Henri IV chez le meunier Michau
Henri IV et Gabrielle, dans un intérieur soigneusement arrangé selon le style supposé de leur époque, échangent des mots doux, loin des travaux guerriers que seuls dénotent les armes et le panache du roi, posés sur une chaise, ainsi que l’étendard portant les mots de MONTJOIE // [SAINT] D[EN]YS, comme en réponse au très bourgeois rideau à droite de la pièce. Le registre inférieur fait surgir ce « diable à quatre » au cœur de la mêlée… Des trois « talents » « de boire, de battre et d’être un vert galant » que lui reconnaît la célèbre chanson Vive Henri IV, le troisième est le plus voyant ; le premier, le plus discret, disparaîtrait entièrement sans la bouteille et la coupe disposées en cul-de-lampe au bas de l’image. Sommant le tout, la mémorable poule au pot ! Le dessin composé par Hadamard pour l’une des planches devant illustrer les Chansons nationales et populaires de la France de Dumersan et Ségur (1851)1 (fig. 165 a) parvient à rassembler tous ces éléments caractéristiques d’un Henri IV incarnant les divers tempéraments de la chanson française : amoureux, martial et bachique. Image unique et soignée, là où Steinheil répartissait la matière en autant de dessins que de pièces historiquement liées au Béarnais : Vive Henri IV, Charmante Gabrielle, Viens Aurore, pour les Chants et chansons populaires de la France (1843), la plus connue des grandes anthologies chansonnières de ce milieu du XIXe siècle2. Ornée de quarante-sept planches et d’un frontispice exécutés sur acier par Charles Geoffroy (1819-1882), Léon Lefrancq, Chamson d’après Hadamard, mais aussi Gavarni ou Traviès, l’anthologie de Dumersan et Ségur s’en démarque par davantage de sobriété, mais une plus grande précision d’analyse.
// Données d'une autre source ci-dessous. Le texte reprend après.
(* ===== verification/Encoding.v ===== *)
(** * Package encoding: base64, hex, RFC 3339 times and JSON into structs

    [base64.RawURLEncoding], [hex.DecodeString], [Time.UnmarshalJSON], and how
    [encoding/json] fills a struct: keys match field names up to case, [null] leaves
    a string or an integer alone, and any mismatch is an error. Texts are lists of
    bytes. *)
From S2P Require Import Prelude GoStd Utf8 Json Jcs GoTime.

(** ** Package encoding/hex *)
Fixpoint hex_decode (l : text) : option text :=
  match l with
  | [] => Some []
  | a :: b :: l =>
    if hex_byte a && hex_byte b then cons (hex_value a * 16 + hex_value b) <$> hex_decode l else None
  | [_] => None
  end.
(** [hex.DecodeString] *)
Definition hex_DecodeString (s : string) : option text := hex_decode (bytes_of s).

(** ** Package encoding/base64: [RawURLEncoding] *)
Definition base64_char (n : Z) : Z :=
  if n <? 26 then 65 + n else if n <? 52 then 71 + n else if n <? 62 then n - 4 else if n =? 62 then 45 else 95.
Definition base64_value (b : Z) : option Z :=
  if in_range 65 b 90 then Some (b - 65) else if in_range 97 b 122 then Some (b - 71)
  else if in_range 48 b 57 then Some (b + 4) else if b =? 45 then Some 62 else if b =? 95 then Some 63 else None.

Fixpoint base64_encode (l : text) : text :=
  match l with
  | [] => []
  | [a] => [base64_char (a / 4); base64_char (a mod 4 * 16)]
  | [a; b] => [base64_char (a / 4); base64_char (a mod 4 * 16 + b / 16); base64_char (b mod 16 * 4)]
  | a :: b :: c :: l =>
    base64_char (a / 4) :: base64_char (a mod 4 * 16 + b / 16) :: base64_char (b mod 16 * 4 + c / 64) :: base64_char (c mod 64)
      :: base64_encode l
  end.

(** The bits beyond the last byte are not looked at. *)
Fixpoint base64_join (l : text) : option text :=
  match l with
  | [] => Some []
  | [_] => None
  | [a; b] => Some [a * 4 + b / 16]
  | [a; b; c] => Some [a * 4 + b / 16; b mod 16 * 16 + c / 4]
  | a :: b :: c :: d :: l =>
    app [a * 4 + b / 16; b mod 16 * 16 + c / 4; c mod 4 * 64 + d] <$> base64_join l
  end.

(** Line ends are skipped wherever they stand. *)
Definition base64_decode (l : text) : option text :=
  values ← mapM base64_value (filter (fun b => b ≠ 10 ∧ b ≠ 13) l); base64_join values.
(* ===== verification/Privacy.v ===== *)
(** * The erasure of a learner's data

    [server/internal/privacy]: the domain of privacy erasures ([domain.go]): owners
    and stores of data, the lifecycles of an erasure, of its steps and of a device,
    requests and acknowledgments with their validation, the hash a request is
    identified by, and receipts; the challenges a device answers ([challenge.go]);
    the requests of the ports ([ports.go], [backup.go]); and the verifier for
    deployments without a remote memory ([disabled.go]). The permits of readers are
    in Permits.v, the grants that authorise an erasure in ErasureGrants.v. *)
From stdpp Require Import pretty.
From S2P Require Import Prelude GoStd Packages Utf8 Json Jcs GoTime Encoding.

Definition PolicyVersion := "privacy-erasure-v1".
Definition ManagedBackupPolicyVersion := "managed-backup-key-destruction-v1".

Definition CodeInvalidRequest := "invalid_request".
Definition CodeContentRedacted := "content_redacted".
Definition CodeOfflineChallengeUnavailable := "offline_challenge_unavailable".

(** The type [Error] and the error values of the package; [ErrorOther] stands for the
    errors of other packages that are passed on. *)
Inductive error : Type :=
| Error (Code Reason : string)
| ErrErasureGrantInvalid
| ErrErasureGrantDeviceUnavailable
| ErrErasureGrantStoreUnavailable
| ErrManagedBackupInvalid
| ErrorOther (s : string).

Definition invalid (reason : string) : error := Error CodeInvalidRequest reason.

Definition ErrorCode (e : error) : string := match e with Error code _ => code | _ => "" end.

(** ** Owners and stores *)
Abbreviation OwnerKind := string.

Definition OwnerIdentity : OwnerKind := "identity".
Definition OwnerKnowledge : OwnerKind := "knowledge".
Definition OwnerLearning : OwnerKind := "learning".
Definition OwnerTutoring : OwnerKind := "tutoring".
Definition OwnerMemory : OwnerKind := "memory".
Definition OwnerOutbox : OwnerKind := "outbox".

Definition AllOwners : list OwnerKind :=
  [OwnerIdentity; OwnerKnowledge; OwnerLearning; OwnerTutoring; OwnerMemory; OwnerOutbox].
Auguste Hadamard, qui fut élève de Paul Delaroche, exposa au Salon à partir de 1846 et jusqu’en 1885, en tant que peintre. Ses tableaux privilégient la scène de genre à teinture historicisante ; parmi les meilleurs d’entre eux, l’un de ses premiers envois au Salon (1847, no 794), Cérémonie de la Pâque dans une famille juive de rite allemand, à la fin du XVIIe siècle, révèle un contenu plus dense sous le rapport de l’histoire. Dans son importante activité d’illustrateur, il se montre plus étroitement fidèle à la pratique des dessinateurs romantiques. L’histoire, sous sa forme vulgarisée, lui convient spécialement, avec notamment les volumes de la comtesse Drohojowska : Les Reines illustres (1858), L’Europe au Moyen Age (1858) ou Les Grands Connétables (1860) publiés par Magnin et Blanchard. Cette aptitude à suivre une approche didactique et simplifiée s’épanouit naturellement dans la présente image, consacrant dans la chanson un art réputé populaire tout imprégné d’histoire et de réminiscences littéraires.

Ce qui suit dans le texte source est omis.